Report every line of the entries that contains the word "mkMiner".

DATA UNDER STUDY Block Start

(* ===== verification/Drain.v ===== *)
(** * The template miner ([crates/ulpf-ai/src/drain.rs])

    Masking, tokenization, the prefix tree and the clusters.  The clock of a
    call and its latency are arguments; ids and counts are unbounded. *)

From S2P Require Export Regexes Float64.

(** ** Configuration *)

Record DrainConfig := mkDrainConfig {
  depth : Z;
  similarity_threshold : f64;
  max_children : nat;
  max_clusters : Z;
  rare_count_threshold : nat;
  surge_multiplier : f64;
  window_size : nat;
  unique_anchor_tokens : list string;
  anchors_enabled : bool
}.

Definition drain_default : DrainConfig :=
  mkDrainConfig 4 (f64_lit 1 2) 100 10000 5 (f64_of_Z 3) 100
    ["ALLOW"; "DENY"; "DROP"; "BLOCK"; "PERMIT"; "REJECT"; "PASS"; "ACCEPT"; "ALLOWED"; "DENIED"; "BLOCKED";
     "BUILT"; "TEARDOWN"; "CLOSE"; "CLOSED"; "RESET"; "RST"; "TRAFFIC"; "THREAT"] true.

Definition CLASS_KEYS : list string := ["type"].

(** ** Alerts and results *)

Inductive AlertSeverity := SevInfo | SevLow | SevMedium | SevHigh | SevCritical.

Inductive AnomalyType := NewTemplate | RareClusterSurge | EvasionAnomaly.

Record AnomalyAlert := mkAlert {
  al_type : AnomalyType;
  al_cluster_id : nat;
  al_template : string;
  al_message : string;
  al_timestamp : Z;
  al_count : nat;
  al_severity : AlertSeverity
}.

Record ClusterResult := mkClusterResult {
  cr_cluster_id : nat;
  cr_template : string;
  cr_is_new : bool;
  cr_similarity : f64;
  cr_anomaly : option AnomalyAlert;
  cr_latency_micros : Z
}.

(** ** Clusters *)

Record LogCluster := mkCluster {
  lc_cluster_id : nat;
  lc_template_tokens : list string;
  lc_template : string;
  lc_count : nat;
  lc_size : nat;
  lc_created_at : Z;
  lc_last_seen : Z;
  lc_recent_timestamps : list Z;
  lc_syslog_tag : option string
}.

Definition wildcard : string := "<*>".

Definition cluster_new (cluster_id : nat) (tokens : list string) (now_ms : Z) (tag : option string) : LogCluster :=
  mkCluster cluster_id tokens (str_join " " tokens) 1 (length tokens) now_ms now_ms [now_ms] tag.

(** The loop of [update]: the template after the line, and whether it changed. *)
Fixpoint merge_tokens (tmpl incoming : list string) : list string * bool :=
  match tmpl, incoming with
  | t :: tmpl', i :: incoming' =>
      let '(r, changed) := merge_tokens tmpl' incoming' in
      if negb (String.eqb t i) && negb (String.eqb t wildcard) then (wildcard :: r, true) else (t :: r, changed)
  | _, _ => (tmpl, false)
  end.

Definition cluster_update (c : LogCluster) (incoming : list string) (now_ms : Z) : LogCluster :=
  let ts := lc_recent_timestamps c in
  let ts := (if (64 <=? length ts)%nat then drop 1 ts else ts) ++ [now_ms] in
  let '(tokens, changed) := merge_tokens (lc_template_tokens c) incoming in
  mkCluster (lc_cluster_id c) tokens (if changed then str_join " " tokens else lc_template c) (lc_count c + 1)
    (lc_size c) (lc_created_at c) now_ms ts (lc_syslog_tag c).

Definition recent_rate_per_sec (c : LogCluster) : f64 :=
  let ts := lc_recent_timestamps c in
  let n := f64_of_Z (Z.of_nat (length ts)) in
  match head ts, last ts with
  | Some oldest, Some newest =>
      if (length ts <? 2)%nat then f64_zero
      else let elapsed_ms := (newest - oldest)%Z in
           if (elapsed_ms <=? 0)%Z then n
           else f64_div n (f64_div (f64_of_Z elapsed_ms) (f64_of_Z 1000))
  | _, _ => f64_zero
  end.

(** ** Tokens *)

Definition is_token_quote (c : string) : bool := one_of [","; ";"; dquote_str; "'"] c.

(** [split_whitespace] *)
Fixpoint split_ws (cs : list string) (cur : string) : list string :=
  match cs with
  | [] => if is_empty cur then [] else [cur]
  | c :: cs' =>
      if is_whitespace c then (if is_empty cur then split_ws cs' "" else cur :: split_ws cs' "")
      else split_ws cs' (cur +:+ c)
  end.

Definition split_whitespace (s : string) : list string := split_ws (chars s) "".

Definition not_empty (s : string) : bool := negb (is_empty s).

Definition tokenize (input : string) : list string :=
  if contains " " input
  then List.filter not_empty (trim_matches is_token_quote <$> split_whitespace input)
  else if contains "," input then List.filter not_empty (trim <$> split_char "," input)
  else [input].

Definition has_byte (p : ascii -> bool) (s : string) : bool :=
  match find_byte p s with Some _ => true | None => false end.

Definition has_digit_or_param (token : string) : bool :=
  String.eqb token wildcard || has_byte is_ascii_digit token.

Definition is_anchor_junk (c : string) : bool := is_token_quote c || is_whitespace c.

Definition quote_colon : string := dquote_str +:+ ":".

Definition anchor_value (token : string) : string :=
  let value := match find "=" token with
               | Some p => str_drop (p + 1) token
               | None => match find quote_colon token with
                         | Some p => str_drop (p + 2) token
                         | None => token
                         end
               end in
  trim_matches is_anchor_junk value.

Definition kv_key (token : string) : option string :=
  key <-! match find "=" token with
          | Some p => Some (str_take p token)
          | None => (fun p => str_take p token) <$> find quote_colon token
          end;
  Some (trim_matches is_anchor_junk key).

(** ** Similarity *)

(** The two tests of the anchor loop: a pair of tokens that forces a distinct
    cluster. *)
Definition anchors_differ (anchor_tokens : list string) (t1 t2 : string) : bool :=
  let v1 := anchor_value t1 in
  let v2 := anchor_value t2 in
  let is_anchor := existsb (fun a => eq_ignore_ascii_case v1 a || eq_ignore_ascii_case v2 a) anchor_tokens in
  (is_anchor && negb (eq_ignore_ascii_case v1 v2))
  || match kv_key t1, kv_key t2 with
     | Some k1, Some k2 =>
         eq_ignore_ascii_case k1 k2 && existsb (eq_ignore_ascii_case k1) CLASS_KEYS
         && negb (eq_ignore_ascii_case v1 v2)
     | _, _ => false
     end.

Fixpoint count_matches (tmpl tokens : list string) : nat :=
  match tmpl, tokens with
  | t1 :: tmpl', t2 :: tokens' =>
      (if String.eqb t1 wildcard || String.eqb t1 t2 then 1 else 0) + count_matches tmpl' tokens'
  | _, _ => 0
  end.

Definition is_nil_list {A} (l : list A) : bool := match l with [] => true | _ => false end.

Definition compute_similarity (tmpl tokens anchor_tokens : list string) : f64 :=
  if negb (length tmpl =? length tokens)%nat || is_nil_list tmpl then f64_zero
  else if negb (is_nil_list anchor_tokens)
          && existsb (fun p => anchors_differ anchor_tokens p.1 p.2) (zip tmpl tokens) then f64_zero
  else f64_div (f64_of_Z (Z.of_nat (count_matches tmpl tokens))) (f64_of_Z (Z.of_nat (length tmpl))).

(** ** The prefix tree *)

#[warnings="-register-all"]
Inductive Node := mkNode {
  n_key : string;
  n_children : gmap string Node;
  n_cluster_ids : list nat
}.

Definition node_new (key : string) : Node := mkNode key ∅ [].

Record DrainMiner := mkMiner {
  dm_config : DrainConfig;
  dm_root : Node;
  dm_clusters : gmap nat LogCluster;
  dm_next_cluster_id : nat;
  dm_total_logs : nat
}.

Definition miner_new (config : DrainConfig) : DrainMiner := mkMiner config (node_new "root") ∅ 1 0.

(** [for i in 0..depth - 2], up to the last token: the tokens of the path *)
Definition prefix_tokens (config : DrainConfig) (tokens : list string) : list string :=
  take (Z.to_nat (Z.min (wrapu 64 (depth config - 2)) (Z.of_nat (length tokens)))) tokens.

(** The walk of [find_best_match]. *)
Fixpoint descend (path : list string) (current : Node) : option Node :=
  match path with
  | [] => Some current
  | token :: path' =>
      let key := if has_digit_or_param token then "*" else token in
      match n_children current !! key with
      | Some child => descend path' child
      | None => match n_children current !! "*" with
                | Some wildcard_child => descend path' wildcard_child
                | None => None
                end
      end
  end.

DATA UNDER STUDY Block End

→ ANSWER BOX:
Record DrainMiner := mkMiner {
Definition miner_new (config : DrainConfig) : DrainMiner := mkMiner config (node_new "root") ∅ 1 0.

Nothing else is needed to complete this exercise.